Dr. Jawwad Shamsi Associate Professor

jawwad.shamsi@nu.edu.pk

Aarij Siddiqui Bachelors Student

K092197@nu.edu.pk

Rabbia Hassan Bachelors Student

K092083@nu.edu.pk

Rida Sattar Bachelors Student

K092080@nu.edu.pk

Safi Siddiqui Bachelors Student

K092056@nu.edu.pk

Computer Science Department, National University of Computer and Emerging Sciences

Karachi, Pakistan

Abstract— VDrive works on the baseline model of Storage-as-a-Service (SaaS), with an infrastructure built on volunteer computing. The project gives a model for storing user data as decentralized packets on nodes on the network. The model proposes a solution with redundant data to provide an efficient model, with maximum availability.

Keywords – Volunteer Computing; Storage as a service; Distributed Systems; Platform Independency; Centralized Storage;

I. INTRODUCTION In the current world, data is everything. It is the crucial

informational details in a company, details about finances, employees, customers, trade secrets, and more that keeps companies valuable. A heightened need of storage is necessary not only to ‘store’ the data, but also to prevent it from leaking, or getting out in the market. To be valuable to a company data storage has to be safe, secure, and accessible efficiently.
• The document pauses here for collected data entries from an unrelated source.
(** A broadcast the node rejected cancels the payout although its transaction exists: on a
    journal whose record of the batch is at its rejected stage, with the signed bytes, the signer's
    answer to the settlement coordinator is the same rejection that a request refused before
    signing gets, and the coordinator's next call releases the reservation. *)
Theorem rejected_broadcast_cancels {S} (handler : forall R, SignerCall R -> S -> S * R) config fuel request validated record artifact s s1 s2 :
  WecSignerConfig_validate config = Ok tt -> validate_request config request = Ok validated ->
  handler _ JournalLock s = (s1, Ok tt) ->
  handler _ (JournalLoad (rq_batch_id (wr_batch request))) s1 = (s2, Ok (Some record)) ->
  bound_otherwise record validated = false -> jr_stage record = RejectedStage artifact ->
  run handler (prepare config (Datatypes.S fuel) request) s = (s2, Err WecBroadcastRejected) /\
  map_wec_error WecBroadcastRejected = BoundaryRejected /\
  map_wec_error WecBroadcastRejected = map_wec_error WecWalletRejected.
Proof.
  intros Hc Hv Hlock Hload Hb Hst. split; [|done]. unfold prepare, locked. rewrite Hc. cbn [bind_ok bind]. rewrite Hv.
  cbn [bind_ok bind call run]. rewrite Hlock. cbn [bind]. unfold prepare_locked, load_or_reserve. cbn [bind_ok bind call run].
  rewrite Hload. cbn [bind]. rewrite Hb. cbn [bind prepare_loop]. by rewrite Hst.
Qed.
End Histories.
There are two major trends in storage: Local, and cloud.

Local Storage usually has no fault tolerance, no backup, no mobility, and no ubiquity by default. It‘s safety, security, and all matters related to it are dependent on how it is exploited. Cloud storage on the other hand provides high availability, high latency, and a (comparatively) low cost solution to the storage problem, but it takes the ultimate control over the data from the hands of the user, to the hands of the service provider.

Vdrive is motivated to develop a system which is based on

volunteer architecture having trust relationship, nearest node, and platform independency, along with the fundamental storage features such as security, availability, etc. as illustrated in figure 1.
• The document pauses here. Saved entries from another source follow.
Definition entry3 (a : list (list (list C))) (p ch i : nat) : C :=
  nth i (nth ch (nth p a []) []) (RtoC 0).

(** A window with a single polarization, one channel, one sample. *)
Definition single_pol_query : Query R C := {|
  q_data := [ [ [RtoC 1] ] ];
  q_model_data := [ [ [RtoC 0] ] ];
  q_weight := [ [1] ]%R;
  q_flag := [ [ [false] ] ]
|}.

(** ** A tool with one failing call *)

Definition store_failure : exn := Exn RuntimeError "store failure".

Section FaultyTool.
Context {F K : Type}.
Variable fail_at : nat.
Variable q : Query F K.

(** The call numbered [k] raises and leaves the tool as it was when
    [k] is [fail_at]; otherwise it returns and the tool becomes
    [next]. *)
Definition faulty_call (k : nat) (next : sim_ms) : M sim_ms unit :=
  fun t =>
    if Nat.eqb fail_at k then (Raise store_failure, t) else (Ret tt, next).

(** A tool whose calls, numbered from 0 in the order of lines 206-213,
    all return except the one numbered [fail_at]. *)
Definition FaultyMs : MsTool sim_ms F K := {|
  ms_open := fun _ t =>
    faulty_call 0
      {| sim_opened := true; sim_selected := sim_selected t |} t;
  ms_selectinit := fun d t =>
    faulty_call 1 {| sim_opened := sim_opened t; sim_selected := Some d |} t;
  ms_selectinit_reset := fun t =>
    faulty_call 3 {| sim_opened := sim_opened t; sim_selected := None |} t;
  ms_getdata := fun _ t =>
    if Nat.eqb fail_at 2 then (Raise store_failure, t) else (Ret q, t);
  ms_close := fun t =>
    faulty_call 4
      {| sim_opened := false; sim_selected := sim_selected t |} t;
  ms_is_open := sim_opened;
  ms_has_selection := fun t =>
    match sim_selected t with Some _ => true | None => false end
|}.

End FaultyTool.

(** * Properties *)

Unset Implicit Arguments.

(** ** Lists, shapes and broadcasting *)

Lemma map2_ext {A B C : Type} (f g : A -> B -> C) (xs : list A) (ys : list B) :
  (forall x y, In x xs -> In y ys -> f x y = g x y) ->
  map2 f xs ys = map2 g xs ys.
Proof.
  revert ys. induction xs as [|x xs IH]; intros [|y ys] H; simpl; trivial.
  f_equal.
  - apply H; now left.
  - apply IH. intros; apply H; now right.
Qed.

Lemma map_map2 {A B C D : Type} (f : C -> D) (g : A -> B -> C) xs ys :
  map f (map2 g xs ys) = map2 (fun x y => f (g x y)) xs ys.
Proof.
  revert ys. induction xs as [|x xs IH]; intros [|y ys]; simpl; trivial.
  now rewrite IH.
Qed.

Lemma map2_map_r {A B B' C : Type} (f : A -> B' -> C) (g : B -> B') xs ys :
  map2 f xs (map g ys) = map2 (fun x y => f x (g y)) xs ys.
Proof.
  revert ys. induction xs as [|x xs IH]; intros [|y ys]; simpl; trivial.
  now rewrite IH.
Qed.

Lemma map2_length {A B C : Type} (f : A -> B -> C) xs ys :
  List.length xs = List.length ys ->
  List.length (map2 f xs ys) = List.length xs.
Proof.
  revert ys. induction xs as [|x xs IH]; intros [|y ys]; simpl; try easy.
  intros H. f_equal. apply IH. now injection H.
Qed.

Lemma in_map2 {A B C : Type} (f : A -> B -> C) xs ys z :
  In z (map2 f xs ys) -> exists x y, In x xs /\ In y ys /\ z = f x y.
Proof.
  revert ys. induction xs as [|x xs IH]; intros [|y ys] H; simpl in H;
    try contradiction.
  destruct H as [<-|H].
  - exists x, y. simpl; auto.
  - destruct (IH _ H) as (x' & y' & Hx & Hy & ->).
    exists x', y'. simpl; auto.
Qed.

Lemma has_shape2_spec {A : Type} (c n : nat) (a : list (list A)) :
  has_shape2 c n a = true <->
  List.length a = c /\ forall row, In row a -> List.length row = n.
Proof.
  unfold has_shape2.
  rewrite andb_true_iff, Nat.eqb_eq, forallb_forall.
  split; intros [Hl Hr]; split; trivial; intros row Hin.
  - now apply Nat.eqb_eq, Hr.
  - now apply Nat.eqb_eq, Hr.
Qed.

Lemma has_shape3_two {A : Type} (c n : nat) (a : list (list (list A))) :
  has_shape3 2 c n a = true ->
  exists a0 a1, a = [a0; a1] /\
                has_shape2 c n a0 = true /\ has_shape2 c n a1 = true.
Proof.
  unfold has_shape3. intros H. apply andb_true_iff in H as [Hl Hs].
  destruct a as [|a0 [|a1 [|a2 a]]]; try discriminate.
  simpl in Hs. rewrite andb_true_r in Hs.
  apply andb_true_iff in Hs as [H0 H1]. now exists a0, a1.
Qed.

Lemma has_shape2_two {A : Type} (n : nat) (a : list (list A)) :
  has_shape2 2 n a = true ->
  exists r0 r1, a = [r0; r1] /\ List.length r0 = n /\ List.length r1 = n.
Proof.
  intros H. apply has_shape2_spec in H as [Hl Hr].
  destruct a as [|r0 [|r1 [|r2 a]]]; try discriminate.
  exists r0, r1. repeat split; apply Hr; simpl; auto.
Qed.

Lemma mapM_pure {A C : Type} (g : A -> outcome C) (h : A -> C) xs :
  (forall x, In x xs -> g x = Ret (h x)) ->
  mapM g xs = Ret (map h xs).
Proof.
  induction xs as [|x xs IH]; intros H; simpl; trivial.
  rewrite H by now left. simpl.
  rewrite IH by (intros; apply H; now right). reflexivity.
Qed.

Lemma zipM_pure {A B C : Type} (g : A -> B -> outcome C) (h : A -> B -> C)
    xs ys :
  (forall x y, In x xs -> In y ys -> g x y = Ret (h x y)) ->
  zipM g xs ys = Ret (map2 h xs ys).
Proof.
  revert ys. induction xs as [|x xs IH]; intros [|y ys] H; simpl; trivial.
  rewrite H by now left. simpl.
  rewrite IH by (intros; apply H; now right). reflexivity.
Qed.

Lemma broadcast_same_length {A B C : Type} (g : A -> B -> outcome C) xs ys :
  List.length xs = List.length ys ->
  broadcast g xs ys = zipM g xs ys.
Proof.
  intros H. unfold broadcast. now rewrite H, Nat.eqb_refl.
Qed.

Lemma broadcast_stretch_r {A B C : Type} (g : A -> B -> outcome C) xs y :
  broadcast g xs [y] = mapM (fun x => g x y) xs.
Proof.
  destruct xs as [|x [|x' xs]]; reflexivity.
Qed.

Lemma broadcast_pure {A B C : Type} (f : A -> B -> C) xs ys :
  List.length xs = List.length ys ->
  broadcast (fun x y => Ret (f x y)) xs ys = Ret (map2 f xs ys).
Proof.
  intros H. rewrite broadcast_same_length by assumption.
  now apply zipM_pure.
Qed.

(** Elementwise combination of two arrays of one shape. *)
Lemma broadcast2_shaped {A B C : Type} (f : A -> B -> C) (c n : nat) a b :
  has_shape2 c n a = true -> has_shape2 c n b = true ->
  broadcast (broadcast (fun x y => Ret (f x y))) a b = Ret (map2 (map2 f) a b).
Proof.
  intros Ha Hb.
  apply has_shape2_spec in Ha as [La Ra], Hb as [Lb Rb].
  rewrite broadcast_same_length by congruence.
  apply zipM_pure. intros x y Hx Hy.
  apply broadcast_pure. rewrite (Ra x Hx), (Rb y Hy). reflexivity.
Qed.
Consider a few scenarios: a) A company has been initialized. With some initial

investment they have bought some Computers. The company is now in need of a new centralized storage System. As a start-up, instead of pouring money in Cloud, or data servers, they find a cheaper, yet still reliable option; a way to utilize their current infrastructure, without any addition, obtaining the same results.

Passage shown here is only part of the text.